Series: Ideas at Work

Homemade Playdough Recipe for Shape Fun

Homemade Playdough Recipe for Shape Fun
Homemade Playdough Recipe for Shape Fun

Use a simple homemade playdough recipe to cook up some shape fun! Stamping or imprinting playdough with everyday household items is an active way for children to explore the big ideas of shape, including the discovery that 3-dimensional objects are made up of 2-dimensional shapes. For example, a spaghetti box is made up of six rectangles of three different sizes. A can of beans has two circular bases of the same size. As children flip, turn, and slide these shapes during play, they develop and deepen their understanding of shapes properties such as flat or curved surfaces and pointy or square corners.

Starting in infancy, children interact with the world largely through object play such as rolling a ball, building a tower, or climbing inside a large cardboard box. You can bring out the math when you add language to describe what and how they are interacting with the different objects in their world. Young children do not yet possess the formal words to express what they are noticing about shapes and their properties, but we can use math language and gestures to guide them.

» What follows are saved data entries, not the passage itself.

(* ===== verification/Ioqueue.v ===== *)
(** [device/ioqueue.c]: the ring buffer between an interrupt handler and a
    thread.

    The [struct ioqueue] at address [q] is in [k_ioqs]; its mutex, the first
    member, is at the same address.  A caller that has to wait leaves the
    function as [Switched], inside [ioq_wait]; [ioq_getchar_again] and
    [ioq_putchar_again] are what it runs when it is scheduled again.  [ioq_rep i
    l] says which characters the ring holds. *)

From S2P Require Import Prelude Bytes Bitmap Interrupt LinkedList Paging Kernel ReadyQueues Sched.
From S2P Require Import Sync.

Module Ioqueue.
Import Interrupt LinkedList Paging Kernel ReadyQueues Sched Sync.

Definition BUF_SIZE : Z := 64.

Definition get_ioq (q : Z) : M kernel ioqueue := deref (fun k => k_ioqs k !! q).
Definition on_ioq (q : Z) (f : ioqueue -> ioqueue) : M kernel unit := update (fun k =>
  match k_ioqs k !! q with
  | Some i => Some (with_ioqs (<[q := f i]> (k_ioqs k)) k)
  | None => None
  end).

Definition ioq_producer (v : Z) (i : ioqueue) : ioqueue :=
  mkIoq v (consumer i) (buf i) (head i) (tail i).
Definition ioq_consumer (v : Z) (i : ioqueue) : ioqueue :=
  mkIoq (producer i) v (buf i) (head i) (tail i).
Definition ioq_buf (v : list Z) (i : ioqueue) : ioqueue :=
  mkIoq (producer i) (consumer i) v (head i) (tail i).
Definition ioq_head (v : Z) (i : ioqueue) : ioqueue :=
  mkIoq (producer i) (consumer i) (buf i) v (tail i).
Definition ioq_tail (v : Z) (i : ioqueue) : ioqueue :=
  mkIoq (producer i) (consumer i) (buf i) (head i) v.

Definition ioqueue_init (q : Z) : M kernel unit :=
  mutex_init q;;
  on_ioq q (ioq_producer NULL);;
  on_ioq q (ioq_consumer NULL);;
  on_ioq q (ioq_head 0);;
  on_ioq q (ioq_tail 0).

Definition next_pos_get (pos : Z) : Z := u32 (pos + 1) mod BUF_SIZE.

Definition ioq_full (q : Z) : M kernel bool :=
  i ← get_ioq q; mret (next_pos_get (head i) =? tail i).
Definition ioq_empty (q : Z) : M kernel bool :=
  i ← get_ioq q; mret (head i =? tail i).

(** The [tcb **] the waiting functions are given: one of the two members. *)
Inductive waiter : Set := Producer | Consumer.

Definition get_waiter (w : waiter) (i : ioqueue) : Z :=
  match w with Producer => producer i | Consumer => consumer i end.
Definition set_waiter (w : waiter) (v : Z) (i : ioqueue) : ioqueue :=
  match w with Producer => ioq_producer v i | Consumer => ioq_consumer v i end.

Definition ioq_wait (q : Z) (w : waiter) : M kernel unit :=
  r ← RUNNING_THREAD;
  on_ioq q (set_waiter w r);;
  thread_block TASK_BLOCKED.

Definition ioq_signal (q : Z) (w : waiter) : M kernel unit :=
  i ← get_ioq q;
  thread_unblock (get_waiter w i);;
  on_ioq q (set_waiter w NULL).

(** An element of [q->buf]. *)
Definition buf_get (i : ioqueue) (pos : Z) : M kernel Z := fun k =>
  match buf i !! Z.to_nat pos with Some c => Ok c k | None => Fault end.
Definition buf_set (q pos c : Z) : M kernel unit :=
  i ← get_ioq q;
  if decide (is_Some (buf i !! Z.to_nat pos)) then on_ioq q (ioq_buf (<[Z.to_nat pos := c]> (buf i)))
  else fault.

(** [while (...) { mutex_lock; ioq_wait; mutex_unlock }].  [ioq_wait] leaves
    the function, so one activation evaluates the condition at most twice. *)
Definition wait_while (q : Z) (cond : M kernel bool) (w : waiter) : M kernel unit :=
  while 2 (fun _ => cond) (fun _ => mutex_lock q;; ioq_wait q w;; mutex_unlock q) tt.

Definition getchar_rest (q : Z) : M kernel Z :=
  i ← get_ioq q;
  byte ← buf_get i (tail i);
  i ← get_ioq q;
  on_ioq q (ioq_tail (next_pos_get (tail i)));;
  i ← get_ioq q;
  (if negb (producer i =? NULL) then ioq_signal q Producer else mret tt);;
  mret byte.

Definition ioq_getchar (q : Z) : M kernel Z :=
  wait_while q (ioq_empty q) Consumer;;
  getchar_rest q.

(** From the end of [thread_block] in [ioq_wait] on. *)
Definition ioq_getchar_again (q : Z) (int_save : intr_status) : M kernel Z :=
  zoom eflags_of (intr_set_status int_save);;
  mutex_unlock q;;
  ioq_getchar q.

Definition putchar_rest (q byte : Z) : M kernel unit :=
  i ← get_ioq q;
  buf_set q (head i) byte;;
  i ← get_ioq q;
  on_ioq q (ioq_head (next_pos_get (head i)));;
  i ← get_ioq q;
  if negb (consumer i =? NULL) then ioq_signal q Consumer else mret tt.

Definition ioq_putchar (q byte : Z) : M kernel unit :=
  wait_while q (ioq_full q) Producer;;
  putchar_rest q byte.

Definition ioq_putchar_again (q : Z) (int_save : intr_status) (byte : Z) : M kernel unit :=
  zoom eflags_of (intr_set_status int_save);;
  mutex_unlock q;;
  ioq_putchar q byte.

(** ** The ring as a queue *)

Definition CAPACITY : nat := 63.

(** The characters from [tail] to [head]. *)
Definition ioq_rep (i : ioqueue) (l : list Z) : Prop :=
  length (buf i) = 64%nat /\ 0 <= head i < 64 /\ 0 <= tail i < 64
  /\ Z.of_nat (length l) = (head i - tail i) mod 64
  /\ forall x c, l !! x = Some c -> buf i !! Z.to_nat ((tail i + Z.of_nat x) mod 64) = Some c.

Lemma next_pos_range pos : 0 <= pos < 64 ->
  0 <= next_pos_get pos < 64 /\ next_pos_get pos = (pos + 1) mod 64.
Proof. intros H. unfold next_pos_get, BUF_SIZE. rewrite u32_small by lia. zdiv_lia. Qed.

Lemma rep_capacity i l : ioq_rep i l -> (length l <= CAPACITY)%nat.
Proof. intros (_ & _ & _ & H & _). unfold CAPACITY. zdiv_lia. Qed.

Lemma rep_full i l : ioq_rep i l -> (next_pos_get (head i) =? tail i) = bool_decide (length l = CAPACITY).
Proof.
  intros (_ & Hh & Ht & Hl & _). destruct (next_pos_range (head i) Hh) as [_ ->].
  unfold CAPACITY.
  destruct (bool_decide_reflect (length l = 63%nat)); [apply Z.eqb_eq|apply Z.eqb_neq]; zdiv_lia.
Qed.

Lemma rep_empty i l : ioq_rep i l -> (head i =? tail i) = bool_decide (l = []).
Proof.
  intros (_ & Hh & Ht & Hl & _).
  destruct (bool_decide_reflect (l = [])) as [->|N]; [apply Z.eqb_eq|apply Z.eqb_neq].
  - simpl in Hl. zdiv_lia.
  - destruct l; [done|]. simpl in Hl. zdiv_lia.
Qed.

Lemma rep_put i l c : ioq_rep i l -> (length l < CAPACITY)%nat ->
  ioq_rep (ioq_head (next_pos_get (head i)) (ioq_buf (<[Z.to_nat (head i) := c]> (buf i)) i)) (l ++ [c]).
Proof.
  intros (Hb & Hh & Ht & Hl & H) Hc. unfold CAPACITY in Hc.
  destruct (next_pos_range (head i) Hh) as [Hr Hn].
  split; [simpl; by rewrite length_insert|]. split; [done|]. split; [done|]. split; simpl.
  - rewrite length_app, Hn. simpl. zdiv_lia.
  - intros x c' Hx. destruct (decide (x < length l)%nat) as [Hlt|Hge].
    + rewrite lookup_app_l in Hx by done. rewrite list_lookup_insert_ne; [by apply H|]. zdiv_lia.
    + rewrite lookup_app_r in Hx by lia. assert (x = length l) as ->.
      { apply lookup_lt_Some in Hx. simpl in Hx. lia. }
      rewrite Nat.sub_diag in Hx. injection Hx as <-.
      replace (Z.to_nat ((tail i + Z.of_nat (length l)) mod 64)) with (Z.to_nat (head i)) by zdiv_lia.
      apply list_lookup_insert_eq. lia.
Qed.

Lemma rep_get i c l : ioq_rep i (c :: l) ->
  buf i !! Z.to_nat (tail i) = Some c /\ ioq_rep (ioq_tail (next_pos_get (tail i)) i) l.
Proof.
  intros (Hb & Hh & Ht & Hl & H). destruct (next_pos_range (tail i) Ht) as [Hr Hn].
  simpl in Hl. split.
  - specialize (H O c eq_refl). rewrite Z.add_0_r, Z.mod_small in H by lia. done.
  - split; [done|]. split; [done|]. split; [done|]. split; simpl.
    + rewrite Hn. zdiv_lia.
    + intros x c' Hx. specialize (H (S x) c' Hx). rewrite Hn.
      by replace (((tail i + 1) mod 64 + Z.of_nat x) mod 64) with ((tail i + Z.of_nat (S x)) mod 64)
        by zdiv_lia.
Qed.

(** Who waits does not matter to the contents. *)
Lemma rep_waiter i l w v : ioq_rep (set_waiter w v i) l <-> ioq_rep i l.
Proof. by destruct w. Qed.

(** ** The operations *)

Section Operations.
Context (D : list Z).
Implicit Types (k : kernel) (qs : queues) (i : ioqueue).

#[local] Instance data_mem : ByteMem vm := vm_mem D.

Lemma get_ioq_ok k q i : k_ioqs k !! q = Some i -> get_ioq q k = Ok i k.
Proof. intros H. unfold get_ioq, deref. by rewrite H. Qed.

Lemma on_ioq_ok k q i f : k_ioqs k !! q = Some i ->
  on_ioq q f k = Ok tt (with_ioqs (<[q := f i]> (k_ioqs k)) k).
Proof. intros H. unfold on_ioq, update. by rewrite H. Qed.

Lemma ioq_full_ok k q i l : k_ioqs k !! q = Some i -> ioq_rep i l ->
  ioq_full q k = Ok (bool_decide (length l = CAPACITY)) k.
Proof.
  intros H R. unfold ioq_full. erewrite bind_ok by by apply get_ioq_ok. by rewrite (rep_full _ _ R).
Qed.

Lemma ioq_empty_ok k q i l : k_ioqs k !! q = Some i -> ioq_rep i l ->
  ioq_empty q k = Ok (bool_decide (l = [])) k.
Proof.
  intros H R. unfold ioq_empty. erewrite bind_ok by by apply get_ioq_ok. by rewrite (rep_empty _ _ R).
Qed.

Lemma wait_while_stop k q cond w : cond k = Ok false k -> wait_while q cond w k = Ok tt k.
Proof. intros E. by apply while_stop. Qed.

(** The states after a character went in or out. *)
Definition put_in i c : ioqueue := ioq_head (next_pos_get (head i)) (ioq_buf (<[Z.to_nat (head i) := c]> (buf i)) i).
Definition take_out i : ioqueue := ioq_tail (next_pos_get (tail i)) i.

Lemma with_ioqs_twice a b k : with_ioqs a (with_ioqs b k) = with_ioqs a k.
Proof. done. Qed.

(** Waking whoever waits at the other end. *)
Definition signal_rest (q : Z) (w : waiter) : M kernel unit :=
  i ← get_ioq q;
  if negb (get_waiter w i =? NULL) then ioq_signal q w else mret tt.

Lemma putchar_put k q i l c : k_ioqs k !! q = Some i -> ioq_rep i l -> (length l < CAPACITY)%nat ->
  ioq_putchar q c k = signal_rest q Consumer (with_ioqs (<[q := put_in i c]> (k_ioqs k)) k).
Proof.
  intros H R Hl. unfold ioq_putchar. erewrite bind_ok.
  2: { apply wait_while_stop. erewrite ioq_full_ok by done. by rewrite bool_decide_false by lia. }
  destruct R as (Hb & Hh & Ht & _).
  unfold putchar_rest. erewrite bind_ok by by apply get_ioq_ok. erewrite bind_ok.
  2: { unfold buf_set. erewrite bind_ok by by apply get_ioq_ok.
       rewrite decide_True; [by apply on_ioq_ok|]. apply lookup_lt_is_Some_2. lia. }
  erewrite bind_ok by (apply get_ioq_ok, lookup_insert_eq).
  erewrite bind_ok by (apply on_ioq_ok, lookup_insert_eq).
  rewrite with_ioqs_twice. simpl. by rewrite insert_insert_eq.
Qed.

Lemma getchar_take k q i c l : k_ioqs k !! q = Some i -> ioq_rep i (c :: l) ->
  ioq_getchar q k = (signal_rest q Producer;; mret c) (with_ioqs (<[q := take_out i]> (k_ioqs k)) k).
Proof.
  intros H R. unfold ioq_getchar. erewrite bind_ok.
  2: { apply wait_while_stop. by erewrite ioq_empty_ok by done. }
  destruct (rep_get _ _ _ R) as [Hc _].
  unfold getchar_rest. erewrite bind_ok by by apply get_ioq_ok.
  erewrite bind_ok by (unfold buf_get; by rewrite Hc).
  erewrite bind_ok by by apply get_ioq_ok. erewrite bind_ok by by apply on_ioq_ok.
  assert (E : get_ioq q (with_ioqs (<[q := take_out i]> (k_ioqs k)) k)
    = Ok (take_out i) (with_ioqs (<[q := take_out i]> (k_ioqs k)) k))
    by apply get_ioq_ok, lookup_insert_eq.
  erewrite bind_ok by exact E. unfold signal_rest, mbind, M_bind. by rewrite E.
Qed.

Lemma signal_nobody k q i w : k_ioqs k !! q = Some i -> get_waiter w i = NULL ->
  signal_rest q w k = Ok tt k.
Proof.
  intros H Hw. unfold signal_rest. erewrite bind_ok by by apply get_ioq_ok. by rewrite Hw.
Qed.

Lemma signal_wakes k qs L q i w t tc : k_ioqs k !! q = Some i -> get_waiter w i = t -> t <> NULL ->
  sched_rep D k qs L -> k_tcbs k !! t = Some tc -> may_block (status tc) = true ->
  ~ queued t qs -> is_Some (k_tcbs k !! running_thread (k_sched k)) ->
  exists k' L', signal_rest q w k = Ok tt k'
    /\ sched_rep D k' (enqueue_front (Z.to_nat (priority tc)) t qs) L'
    /\ k_ioqs k' = <[q := set_waiter w NULL i]> (k_ioqs k)
    /\ k_tcbs k' = <[t := tcb_status TASK_READY tc]> (k_tcbs k) /\ other_lists L L'
    /\ running_thread (k_sched k') = running_thread (k_sched k) /\ k_sems k' = k_sems k
    /\ k_eflags k' = k_eflags k.
Proof.
  intros H Hw Hn R Ht Hb Hq Hr.
  destruct (thread_unblock_ok D _ _ _ _ _ R Ht Hb Hq Hr) as (h & v & L' & E & R' & _ & _ & Ho).
  eexists _, L'. split.
  - unfold signal_rest. erewrite bind_ok by by apply get_ioq_ok.
    rewrite Hw, (proj2 (Z.eqb_neq _ _) Hn). cbv beta iota delta [negb]. unfold ioq_signal.
    erewrite bind_ok by by apply get_ioq_ok. rewrite Hw. erewrite bind_ok by exact E.
    by apply on_ioq_ok.
  - split; [by apply (rep_ext D (woken k t tc h v))|]. split; [done|]. split; [done|].
    split; [done|]. simpl. unfold preempted.
    destruct (k_tcbs k !! running_thread (k_sched k)); [|done]. by destruct (_ <? _).
Qed.

(** Waiting: the mutex is taken, the thread's address stored, and the thread
    blocks. *)
Lemma wait_while_blocks k qs L q i w cond r tc p next :
  cond k = Ok true k -> sched_rep D k qs L -> running k qs r -> k_tcbs k !! r = Some tc ->
  k_sems k !! mutex_sem q = Some 1 -> is_Some (k_holders k !! q) -> k_ioqs k !! q = Some i ->
  first_ready (leave (Z.to_nat (priority tc)) r qs) = Some (p, next) ->
  exists k' L', wait_while q cond w k = Switched k'
    /\ sched_rep D k' (leave (Z.to_nat (priority tc)) r qs) L'
    /\ running k' (leave (Z.to_nat (priority tc)) r qs) next /\ next <> r
    /\ k_ioqs k' = <[q := set_waiter w r i]> (k_ioqs k)
    /\ k_sems k' = <[mutex_sem q := 0]> (k_sems k) /\ k_holders k' = <[q := r]> (k_holders k)
    /\ k_tcbs k' !! r = Some (tcb_status TASK_BLOCKED tc) /\ other_lists L L'.
Proof.
  intros Ec R (Hr & tc' & qu & Ht' & Hs & Hq & Hin) Ht Hsem [hd Hh] Hi Hf.
  rewrite Ht in Ht'. injection Ht' as <-.
  set (k1 := with_holders (<[q := r]> (k_holders k)) (with_sems (<[mutex_sem q := 0]> (k_sems k)) k)).
  set (k2 := with_ioqs (<[q := set_waiter w r i]> (k_ioqs k)) k1).
  assert (R2 : sched_rep D k2 qs L) by by apply (rep_ext D k).
  destruct (thread_block_ok D k2 qs L r tc TASK_BLOCKED qu p next R2 Hr Ht eq_refl Hq Hin Hf)
    as (h & v & L' & tn & d & Hne & Hn & HD & Hdir & E & R' & _ & _ & Ho).
  eexists _, L'. split; [|split; [exact R'|]].
  - unfold wait_while. eapply while_switched; [exact Ec|].
    assert (El : mutex_lock q k = Ok tt k1).
    { unfold mutex_lock. simpl. erewrite bind_ok by (by apply (sem_down_takes _ _ 1)).
      erewrite bind_ok by reflexivity. unfold set_holder, update. simpl. by rewrite Hh, Hr. }
    erewrite bind_ok by exact El. apply bind_switched.
    unfold ioq_wait. erewrite bind_ok by reflexivity. simpl. rewrite Hr.
    erewrite bind_ok by by apply (on_ioq_ok k1). exact E.
  - split; [by eapply (dispatched_running D)|]. split; [done|].
    split; [done|]. split; [done|]. split; [done|]. split; [|done].
    simpl. rewrite lookup_insert_ne by done. apply lookup_insert_eq.
Qed.

End Operations.
End Ioqueue.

Playdough is a rich material for children to engage in play; there is no limitation to what you can create. To begin, follow this homemade playdough recipe to make the dough and collect common household objects of a variety of shapes for printing. You can find these items in your cabinets and your recycling bin, such as empty toilet paper or paper towel rolls, cans, caps, and small boxes such as a toothpaste box or small jewelry boxes. Use items that will fit in your child’s hand and create an imprint in the playdough.

Once you’ve made the playdough and gathered all the objects you plan to use, ask your child to roll out and flatten the playdough. How can they do that using one of the objects? Which objects roll and which ones don’t?

Homemade Playdough Recipe

Homemade Playdough Recipe

Your role is to layer the experience with what you notice the children discovering. “When you pressed the lid into the playdough, it made a circle!” or, “Look at four lines and four corners you made with the toothpaste box.” For a fun challenge, ask your child to compose a larger shape or picture made up of smaller shapes. Shape composition helps build a child’s spatial reasoning skills.

This purposeful play activity with objects from around the house will continue to engage your children while deepening their mathematical understanding. See how much fun through exploration and conversation you can have!

Do both sides make the same shape? ​

Homemade Playdough Recipe

Homemade Playdough Recipe

An eyeball was created using multiple cylinders.​

Homemade Playdough Recipe

(Adapted from TheBestIdeasForKids.com)

Ingredients

  • 1 cup water
  • 1 cup flour
  • 2 teaspoons cream of tartar
  • 1/2 cup salt
  • 1 tablespoons of olive oil, cooking oil, or vegetable oil
  • food coloring

Instructions

  1. In a large bowl, combine all dry ingredients – flour, cream of tartar, salt – and mix it well.
  2. Mix the food coloring with the water. And then add vegetable oil and the water and food coloring into a big pot. Then mix those together.
  3. Add all dry ingredients to the pot and mix those well.
  4. Cook all of it over low-to-medium heat so that the dough starts to form and becomes a dry dough.
  5. Once it begins to form a ball and looks cooked fully, take it off the heat. Allow for the dough to cool before touching.
  6. Once it is cool, knead the dough for around five minutes so that the dough is soft.